Definition ingestStages : list string :=
  ["USED"; "PROJECT_RESOLVE"; "PROJECT_TYPECHECK"; "PROJECT_COMPILE"; "PROJECT_TEST"; "PROJECT_LOAD"; "PROJECT_PROCESS";
   "PROCESS_START"; "UNKNOWN"].
Definition ingestStagesV1 : list string :=
  ["USED"; "PROJECT_TYPECHECK"; "PROJECT_COMPILE"; "PROJECT_TEST"; "PROJECT_LOAD"; "PROJECT_PROCESS"].

Definition failureStageEvidences : list string :=
  ["structured-termination"; "resolve-diagnostic"; "compiler-diagnostic"; "test-runner-diagnostic"; "build-aggregate";
   "unclassified-diagnostic"].
Definition failureEvidenceGaps : list string := ["diagnostic-missing"; "stage-unknown"].

Definition empty_or (set : list string) (s : string) : bool := String.eqb s "" || str_in s set.
Definition has_text (s : string) : bool := negb (String.eqb s "").

(** ** Fields *)

Definition validEpoch (epoch : string) : option batch_error :=
  match parse_date epoch with
  | Some d => refuse (negb (String.eqb (format_date d) epoch)) (ErrEpoch epoch)
  | None => Some (ErrEpoch epoch)
  end.

(** The loops over runes of this file test bytes: a rune outside ASCII fails
    each of the tests, as its bytes do. *)
Definition bucket_byte (c : ascii) : bool := (32 <? bv c) && (bv c <=? 126).
Definition validBucket (field v : string) : option batch_error :=
  refuse (String.eqb v "") (ErrBucketEmpty field) andalso
  refuse (64 <? str_len v) (ErrBucketLong field) andalso
  refuse (negb (str_forall bucket_byte v)) (ErrBucketBytes field).

Definition validSHA256ID (s : string) : bool :=
  match CutPrefix s "sha256:" with
  | Some hex => (str_len hex =? 64) && str_forall lower_hex hex
  | None => false
  end.

Definition code_byte (c : ascii) : bool := is_alnum c || in_set "_-.:" c.
Definition validErrorCode (code : string) : option batch_error :=
  if String.eqb code "" then None
  else refuse (64 <? str_len code) ErrCodeLong andalso refuse (negb (str_forall code_byte code)) ErrCodeBytes.

Definition validEnv (e : EnvironmentFingerprint) : option batch_error :=
  refuse (negb (env_SchemaVersion e =? 1)) (ErrEnvSchemaVersion (env_SchemaVersion e)) andalso
  refuse (String.eqb (env_Ecosystem e) "" || String.eqb (env_OS e) "" || String.eqb (env_Arch e) "") ErrEnvRequired.

Definition maxCoresidentPerBatch : Z := 32.
Definition maxDependsOnPerBatch : Z := 256.
Definition maxCoresidentBytes : Z := 64.
Definition maxDependsOnBytes : Z := 512.

Definition validCoresident (versions : list string) : option batch_error :=
  refuse (maxCoresidentPerBatch <? Z.of_nat (length versions)) (ErrCoresidentCount (Z.of_nat (length versions))) andalso
  first_refusal (fun v => refuse (maxCoresidentBytes <? str_len v) ErrCoresidentLong andalso
                          refuse (negb (ConcreteResolvedVersion v)) (ErrCoresidentVersion v)) versions.

Definition valid_edge (parent : PURL) (raw : string) : option batch_error :=
  refuse (maxDependsOnBytes <? str_len raw) ErrDependsOnLong andalso
  match ParsePURL raw with
  | Err e => Some (ErrDependsOnPurl e)
  | Ok child =>
      refuse (negb (String.eqb (purl_Ecosystem child) (purl_Ecosystem parent)))
        (ErrDependsOnEcosystem (purl_Ecosystem child) (purl_Ecosystem parent)) andalso
      refuse (negb (ConcreteResolvedVersion (purl_Version child))) (ErrDependsOnVersion (purl_Version child))
  end.

Definition validDependsOn (parent : PURL) (edges : list string) : option batch_error :=
  refuse (maxDependsOnPerBatch <? Z.of_nat (length edges)) (ErrDependsOnCount (Z.of_nat (length edges))) andalso
  first_refusal (valid_edge parent) edges.

(** ** Commands and coordinates *)

Definition safeCoordinate (s : string) : bool :=
  match s with
  | "" => true
  | String c s' =>
      let plain c := is_lower c || is_digit c in
      plain c && str_forall (fun c => plain c || in_set "+._/-" c) s'
  end.

Definition token_placeholders : list string :=
  ["<redacted-secret>"; "<path>"; "<url>"; "<hash>"; "<email>"; "<user>"; "<str>"; "<token>"; "<arg>"; "<branch>"; "<assignment>"].

(** The last loop of [isSafeOuterCommandToken]. *)
Definition token_bytes (tok : string) : bool :=
  match tok with
  | "" => true
  | String c tok' => (is_alnum c || in_set "-+._" c) && str_forall (fun c => is_alnum c || in_set "-+._:" c) tok'
  end.

(** [isSafeOuterCommandToken] calls itself on the two sides of an equals
    sign; [fuel] bounds the depth, and the bytes of the token are enough. *)
Fixpoint safe_token (fuel : nat) (tok : string) : bool :=
  if String.eqb tok "" then false
  else if str_in tok token_placeholders then true
  else
    match IndexByte tok "=", fuel with
    | Some (S i), S fuel' => safe_token fuel' (str_take (S i) tok) && safe_token fuel' (str_drop (S (S i)) tok)
    | Some (S _), O => false
    | _, _ => token_bytes tok
    end.
Definition isSafeOuterCommandToken (tok : string) : bool := safe_token (String.length tok) tok.

Definition outer_tools : list string :=
  ["go"; "npm"; "pnpm"; "yarn"; "cargo"; "dotnet"; "gradle"; "gradlew"; "pytest"; "python"; "python3"; "node"; "tsc"].
Definition outer_subcommands : list string :=
  ["test"; "build"; "check"; "run"; "restore"; "list"; "mod"; "get"; "install"].

Definition validOuterCommand (command : string) : bool :=
  if String.eqb command "" then true
  else
    let parts := Fields command in
    match parts with
    | [] => false
    | tool :: args =>
        if negb (String.eqb command (Join parts " ")) then false
        else if negb (str_in tool outer_tools) && negb (IsRecognizedCLITool tool) then false
        else match args with
        | [] => true
        | sub :: more =>
            if match more with [] => true | _ => false end && str_in tool outer_tools && str_in sub outer_subcommands then true
            else if IsRecognizedCLITool tool then forallb isSafeOuterCommandToken args
            else false
        end
    end.

(** ** Failure evidence *)

Definition normalizedEvidenceQuality (b : ObservationBatch) : string :=
  if negb (String.eqb (b_Result b) ResultFail) then ""
  else if String.eqb (b_EvidenceQuality b) "" then EvidenceLegacyIncomplete
  else b_EvidenceQuality b.

Definition failureLineagePresent (b : ObservationBatch) : bool :=
  has_text (b_OuterCommand b) || has_text (b_OuterStage b) || has_text (b_ActualToolchain b)
  || has_text (b_StageEvidence b) || has_text (b_FailureEvidenceGap b).

Definition ValidateFailureLineage (f : FailureEvidence) : option batch_error :=
  refuse (128 <? str_len (fe_OuterCommand f)) ErrOuterCommandLong andalso
  refuse (negb (validOuterCommand (fe_OuterCommand f))) ErrOuterCommand andalso
  refuse (has_text (fe_OuterStage f) && negb (str_in (fe_OuterStage f) ingestStages)) (ErrOuterStage (fe_OuterStage f)) andalso
  refuse ((64 <? str_len (fe_ActualToolchain f)) || negb (safeCoordinate (fe_ActualToolchain f))) ErrActualToolchain andalso
  refuse (negb (empty_or failureStageEvidences (fe_StageEvidence f))) (ErrStageEvidence (fe_StageEvidence f)) andalso
  refuse (negb (empty_or failureEvidenceGaps (fe_EvidenceGap f))) (ErrEvidenceGap (fe_EvidenceGap f)).

Definition validFailureLineage (b : ObservationBatch) : option batch_error :=
  ValidateFailureLineage (mkFailureEvidence "" None "" 0 "" "" "" "" (b_OuterCommand b) (b_OuterStage b)
    (b_ActualToolchain b) (b_StageEvidence b) (b_FailureEvidenceGap b)).

Definition is_some {A} (o : option A) : bool := match o with Some _ => true | None => false end.
Definition clean_exit (o : option Z) : bool := match o with Some code => code =? 0 | None => false end.

(** A PASS of a command-line tool keeps its lineage. *)
Definition valid_cli_pass (b : ObservationBatch) : option batch_error :=
  refuse (has_text (b_ErrorFingerprint b) || has_text (b_ErrorCode b) || has_text (b_ErrorSummary b)
          || has_text (b_FailureEvidenceGap b)) ErrPassErrorDetails andalso
  (if has_text (b_TerminationKind b)
   then refuse (negb (String.eqb (b_TerminationKind b) TerminationExit) || negb (clean_exit (b_ExitCode b))
                || has_text (b_Signal b) || negb (b_TimeoutMillis b =? 0)) ErrPassTermination
   else refuse (is_some (b_ExitCode b) && negb (clean_exit (b_ExitCode b))) ErrPassExitCode) andalso
  (if has_text (b_OuterCommand b)
   then refuse (128 <? str_len (b_OuterCommand b)) ErrOuterCommandLong andalso
        refuse (negb (validOuterCommand (b_OuterCommand b))) ErrOuterCommand
   else None) andalso
  refuse (has_text (b_OuterStage b) && negb (str_in (b_OuterStage b) ingestStages)) (ErrOuterStage (b_OuterStage b)) andalso
  refuse ((64 <? str_len (b_ActualToolchain b)) || negb (safeCoordinate (b_ActualToolchain b))) ErrActualToolchain.

Definition valid_plain_pass (b : ObservationBatch) : option batch_error :=
  refuse (has_text (b_TerminationKind b) || is_some (b_ExitCode b) || has_text (b_Signal b) || negb (b_TimeoutMillis b =? 0)
          || has_text (b_ErrorSummary b) || has_text (b_EvidenceQuality b) || has_text (b_ErrorFingerprint b)
          || has_text (b_ErrorCode b) || has_text (b_OuterCommand b) || has_text (b_OuterStage b)
          || has_text (b_ActualToolchain b) || has_text (b_StageEvidence b) || has_text (b_FailureEvidenceGap b))
    ErrPassFailureEvidence.

Definition exit_code_out_of_range (o : option Z) : bool :=
  match o with Some code => negb (is_some (CanonicalExitCode code)) | None => false end.

Definition valid_fail (b : ObservationBatch) : option batch_error :=
  let term := batch_term b (b_ExitCode b) in
  let hasSummary := has_text (b_ErrorSummary b) in
  let hasFingerprint := has_text (b_ErrorFingerprint b) in
  let quality := b_EvidenceQuality b in
  refuse (negb (empty_or [EvidenceComplete; EvidencePartial; EvidenceMissing; EvidenceLegacyIncomplete] quality))
    (ErrEvidenceQuality quality) andalso
  refuse (exit_code_out_of_range (b_ExitCode b)) (ErrExitCodeRange (default 0 (b_ExitCode b))) andalso
  refuse (has_text (b_TerminationKind b) && negb (Structured term)) (ErrTerminationValue (b_TerminationKind b)) andalso
  refuse (is_some (b_ExitCode b) && negb (String.eqb (b_TerminationKind b) TerminationExit)) ErrExitCodeKind andalso
  refuse (has_text (b_Signal b) && negb (String.eqb (b_TerminationKind b) TerminationSignal)) ErrSignalKind andalso
  refuse (32 <? str_len (b_Signal b)) ErrSignalLong andalso
  refuse ((b_TimeoutMillis b <? 0) || ((0 <? b_TimeoutMillis b) && negb (String.eqb (b_TerminationKind b) TerminationTimeout)))
    ErrTimeoutKind andalso
  refuse (512 <? str_len (b_ErrorSummary b)) ErrSummaryLong andalso
  validFailureLineage b andalso
  refuse (hasSummary && negb (String.eqb (CanonicalPublicErrorSummary (b_ErrorSummary b) (b_Stage b)) (b_ErrorSummary b)))
    ErrSummaryNotCanonical andalso
  refuse (String.eqb quality EvidenceMissing && (Structured term || hasSummary || hasFingerprint || has_text (b_ErrorCode b)))
    ErrMissingCarries andalso
  refuse (String.eqb quality EvidenceComplete && (negb (Structured term) || negb hasSummary || negb hasFingerprint))
    ErrCompleteLacks andalso
  refuse (String.eqb quality EvidencePartial && (Bool.eqb (Structured term) hasSummary || negb hasFingerprint))
    ErrPartialShape andalso
  refuse ((String.eqb quality EvidenceComplete || String.eqb quality EvidencePartial)
          && negb (String.eqb (b_ErrorFingerprint b) (batch_fingerprint b term))) ErrFingerprintMismatch.
Record SearchResult := mkResult {
  res_Grade : MatchGrade;
  res_Confidence : string;
  res_Score : float64;
  res_Case : option Case;
  res_SampleID : string;
  res_SampleURL : string;
  res_SampleStatus : string;
  res_ExactFailureMatched : bool;
  res_Exact : list string;
  res_Different : list string;
  res_Adaptation : list string;
  res_Evidence : EvidenceSummary;
  res_KnownFailures : list KnownFailure
}.

(** ** Requests *)

Definition SearchProvenanceExplicit := "explicit".
Definition SearchProvenanceContext := "context".

Definition EnvironmentIsContext (r : SearchRequest) : bool :=
  String.eqb (sr_EnvironmentProvenance r) SearchProvenanceContext.

Definition sanitizedCoordinateKeys : list string :=
  ["failureEvent: "; "errorCode: "; "fingerprint: "; "termination: "; "evidenceQuality: "].

Definition isSanitizedCoordinateLine (line : string) : bool :=
  existsb (HasPrefix (TrimSpace line)) sanitizedCoordinateKeys.

Definition newline : ascii := chr 10.

(** The two loops over the lines: what is kept, and whether any was dropped. *)
Definition kept_lines (lines : list string) : list string :=
  List.filter (fun line => negb (isSanitizedCoordinateLine line)) lines.

Definition CallerQuestion (r : SearchRequest) : string :=
  let q := sr_Query r in
  if negb (Contains q (single newline)) then
    if isSanitizedCoordinateLine q then "" else q
  else
    let lines := Split q newline in
    let dropped := existsb isSanitizedCoordinateLine lines in
    if negb dropped then q else TrimSpace (Join (kept_lines lines) (single newline)).

(** ** Folding results *)

Definition nul : ascii := chr 0.

Definition ResultCoordinate (r : SearchResult) : option string :=
  match res_Case r with
  | None => None
  | Some c =>
      let packages := case_Packages c in
      let symbols := case_Symbols c in
      if Nat.eqb (length packages) 0 && Nat.eqb (length symbols) 0 then None
      else Some (Join (sort_strings packages) "," +:+ single nul +:+ Join (sort_strings symbols) ",")
  end.

(** The loop; [seen] is the map of the keys met so far. *)
Fixpoint dedupe_loop (seen : list string) (results : list SearchResult) : list SearchResult :=
  match results with
  | [] => []
  | r :: rest =>
      match ResultCoordinate r with
      | None => r :: dedupe_loop seen rest
      | Some key => if str_in key seen then dedupe_loop seen rest else r :: dedupe_loop (key :: seen) rest
      end
  end.

Definition DedupeResultsByCoordinate (results : list SearchResult) : list SearchResult :=
  if (length results <? 2)%nat then results else dedupe_loop [] results.

(** ** What may be offered *)

Definition VerifiedOffer (r : SearchResult) : bool :=
  if (es_ContractPasses (res_Evidence r) <=? 0) || (0 <? length (res_Different r))%nat
     || (0 <? length (res_Adaptation r))%nat
  then false
  else bool_decide (res_Grade r = GradeExact) || bool_decide (res_Grade r = GradeCompatible).

Definition RecommendationVerifiedMatch := "VERIFIED_MATCH".
Definition RecommendationReferenceCandidate := "REFERENCE_CANDIDATE".

Definition RecommendationClassification (r : SearchResult) : string * bool * string :=
  if String.eqb (res_Confidence r) "LOW" then (RecommendationReferenceCandidate, true, "confidence is LOW")
  else if negb (VerifiedOffer r)
  then (RecommendationReferenceCandidate, true, "the match is reference-only or requires adaptation")
  else (RecommendationVerifiedMatch, false, "the sample contract passed without a disclosed environment delta").

(** The loop of [UnrelatedToCommand]. *)
Fixpoint unrelated_loop (want : string) (packages : list string) : bool :=
  match packages with
  | [] => negb (String.eqb want "")
  | raw :: rest =>
      match ParsePURL raw with
      | Err _ => unrelated_loop want rest
      | Ok p =>
          if String.eqb (purl_Ecosystem p) "generic" then unrelated_loop want rest
          else if negb (String.eqb want "") && String.eqb (purl_Ecosystem p) want then false
          else if String.eqb want "" then true
          else unrelated_loop want rest
      end
  end.

Definition UnrelatedToCommand (r : SearchResult) (argv : list string) : bool :=
  if res_ExactFailureMatched r then false
  else match res_Case r with
  | None => false
  | Some c =>
      if Nat.eqb (length (case_Packages c)) 0 then false
      else unrelated_loop (CommandEcosystem argv) (case_Packages c)
  end.

Fixpoint ecosystems_loop (seen : list string) (packages : list string) : list string :=
  match packages with
  | [] => []
  | raw :: rest =>
      match ParsePURL raw with
      | Err _ => ecosystems_loop seen rest
      | Ok p =>
          let eco := purl_Ecosystem p in
          if String.eqb eco "generic" || str_in eco seen then ecosystems_loop seen rest
          else eco :: ecosystems_loop (eco :: seen) rest
      end
  end.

**REQUIREMENT:**
Taking the lines above, repeat exactly those from the line that contains "if String.eqb command" through the line that contains "sub :: more =>", and both of those lines as well. Include nothing else.

**WRITTEN SOLUTION:**
  if String.eqb command "" then true
  else
    let parts := Fields command in
    match parts with
    | [] => false
    | tool :: args =>
        if negb (String.eqb command (Join parts " ")) then false
        else if negb (str_in tool outer_tools) && negb (IsRecognizedCLITool tool) then false
        else match args with
        | [] => true
        | sub :: more =>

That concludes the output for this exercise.